• [How to complete this task]: Of the lines in the data below, write out exactly those from the one holding "(** * The gateway" through the one holding "Module GwPlan.", both included.

• [Data extracts]:
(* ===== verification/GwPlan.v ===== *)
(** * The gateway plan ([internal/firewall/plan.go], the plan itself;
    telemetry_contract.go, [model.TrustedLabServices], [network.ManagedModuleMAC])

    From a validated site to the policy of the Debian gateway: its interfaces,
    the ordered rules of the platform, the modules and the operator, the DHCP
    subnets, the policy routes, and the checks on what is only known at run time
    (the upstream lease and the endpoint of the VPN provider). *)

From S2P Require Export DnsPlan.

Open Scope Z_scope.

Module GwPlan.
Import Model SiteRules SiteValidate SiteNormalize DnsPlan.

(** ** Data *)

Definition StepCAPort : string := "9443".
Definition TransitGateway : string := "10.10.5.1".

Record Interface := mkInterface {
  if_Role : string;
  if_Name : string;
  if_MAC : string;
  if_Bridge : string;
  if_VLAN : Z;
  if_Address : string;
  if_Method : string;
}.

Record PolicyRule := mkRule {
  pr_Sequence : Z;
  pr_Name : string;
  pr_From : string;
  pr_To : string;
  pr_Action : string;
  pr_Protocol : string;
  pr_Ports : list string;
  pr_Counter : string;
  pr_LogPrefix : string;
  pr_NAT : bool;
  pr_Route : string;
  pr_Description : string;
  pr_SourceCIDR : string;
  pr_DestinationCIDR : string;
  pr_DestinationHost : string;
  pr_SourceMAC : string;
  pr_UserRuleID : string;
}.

* * *

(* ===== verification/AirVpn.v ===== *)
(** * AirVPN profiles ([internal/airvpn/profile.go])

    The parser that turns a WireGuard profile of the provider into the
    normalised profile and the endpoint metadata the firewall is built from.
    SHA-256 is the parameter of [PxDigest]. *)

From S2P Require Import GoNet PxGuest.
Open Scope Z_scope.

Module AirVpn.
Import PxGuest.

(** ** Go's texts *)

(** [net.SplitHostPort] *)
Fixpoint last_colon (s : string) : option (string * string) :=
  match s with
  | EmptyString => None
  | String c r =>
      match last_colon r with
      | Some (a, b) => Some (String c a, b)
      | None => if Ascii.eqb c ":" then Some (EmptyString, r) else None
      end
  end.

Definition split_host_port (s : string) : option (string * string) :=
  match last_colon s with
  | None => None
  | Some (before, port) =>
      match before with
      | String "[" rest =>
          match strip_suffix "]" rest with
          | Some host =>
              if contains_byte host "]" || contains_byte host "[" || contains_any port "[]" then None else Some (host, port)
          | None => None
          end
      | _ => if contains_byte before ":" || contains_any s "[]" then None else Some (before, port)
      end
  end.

...

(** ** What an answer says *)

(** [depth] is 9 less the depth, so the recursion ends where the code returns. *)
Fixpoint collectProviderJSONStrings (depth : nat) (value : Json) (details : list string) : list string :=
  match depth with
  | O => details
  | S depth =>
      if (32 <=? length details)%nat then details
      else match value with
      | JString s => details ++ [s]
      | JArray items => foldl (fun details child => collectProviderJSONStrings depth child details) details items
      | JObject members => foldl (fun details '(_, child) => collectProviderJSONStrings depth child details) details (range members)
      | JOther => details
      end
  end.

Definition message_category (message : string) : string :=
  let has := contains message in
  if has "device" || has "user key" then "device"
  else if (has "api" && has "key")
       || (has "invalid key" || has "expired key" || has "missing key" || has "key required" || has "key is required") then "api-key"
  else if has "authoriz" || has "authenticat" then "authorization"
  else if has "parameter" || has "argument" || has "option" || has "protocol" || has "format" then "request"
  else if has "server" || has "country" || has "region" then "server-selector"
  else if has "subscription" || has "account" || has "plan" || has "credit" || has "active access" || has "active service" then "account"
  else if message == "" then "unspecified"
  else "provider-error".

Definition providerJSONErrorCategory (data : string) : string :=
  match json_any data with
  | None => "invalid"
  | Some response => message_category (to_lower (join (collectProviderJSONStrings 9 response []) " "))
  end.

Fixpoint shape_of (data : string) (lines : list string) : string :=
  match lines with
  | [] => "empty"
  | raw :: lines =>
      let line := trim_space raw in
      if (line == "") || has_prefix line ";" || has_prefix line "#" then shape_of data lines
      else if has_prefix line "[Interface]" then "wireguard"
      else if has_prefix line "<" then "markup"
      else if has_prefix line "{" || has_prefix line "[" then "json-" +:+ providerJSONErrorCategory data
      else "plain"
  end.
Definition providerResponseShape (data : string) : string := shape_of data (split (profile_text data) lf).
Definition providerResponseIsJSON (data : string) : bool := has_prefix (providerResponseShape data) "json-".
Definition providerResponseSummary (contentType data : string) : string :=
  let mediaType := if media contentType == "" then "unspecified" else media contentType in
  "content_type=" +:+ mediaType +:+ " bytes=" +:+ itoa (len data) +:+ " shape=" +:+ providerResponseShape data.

• [Reply to the exercise]:
(** * The gateway plan ([internal/firewall/plan.go], the plan itself;
    telemetry_contract.go, [model.TrustedLabServices], [network.ManagedModuleMAC])

    From a validated site to the policy of the Debian gateway: its interfaces,
    the ordered rules of the platform, the modules and the operator, the DHCP
    subnets, the policy routes, and the checks on what is only known at run time
    (the upstream lease and the endpoint of the VPN provider). *)

From S2P Require Export DnsPlan.

Open Scope Z_scope.

Module GwPlan.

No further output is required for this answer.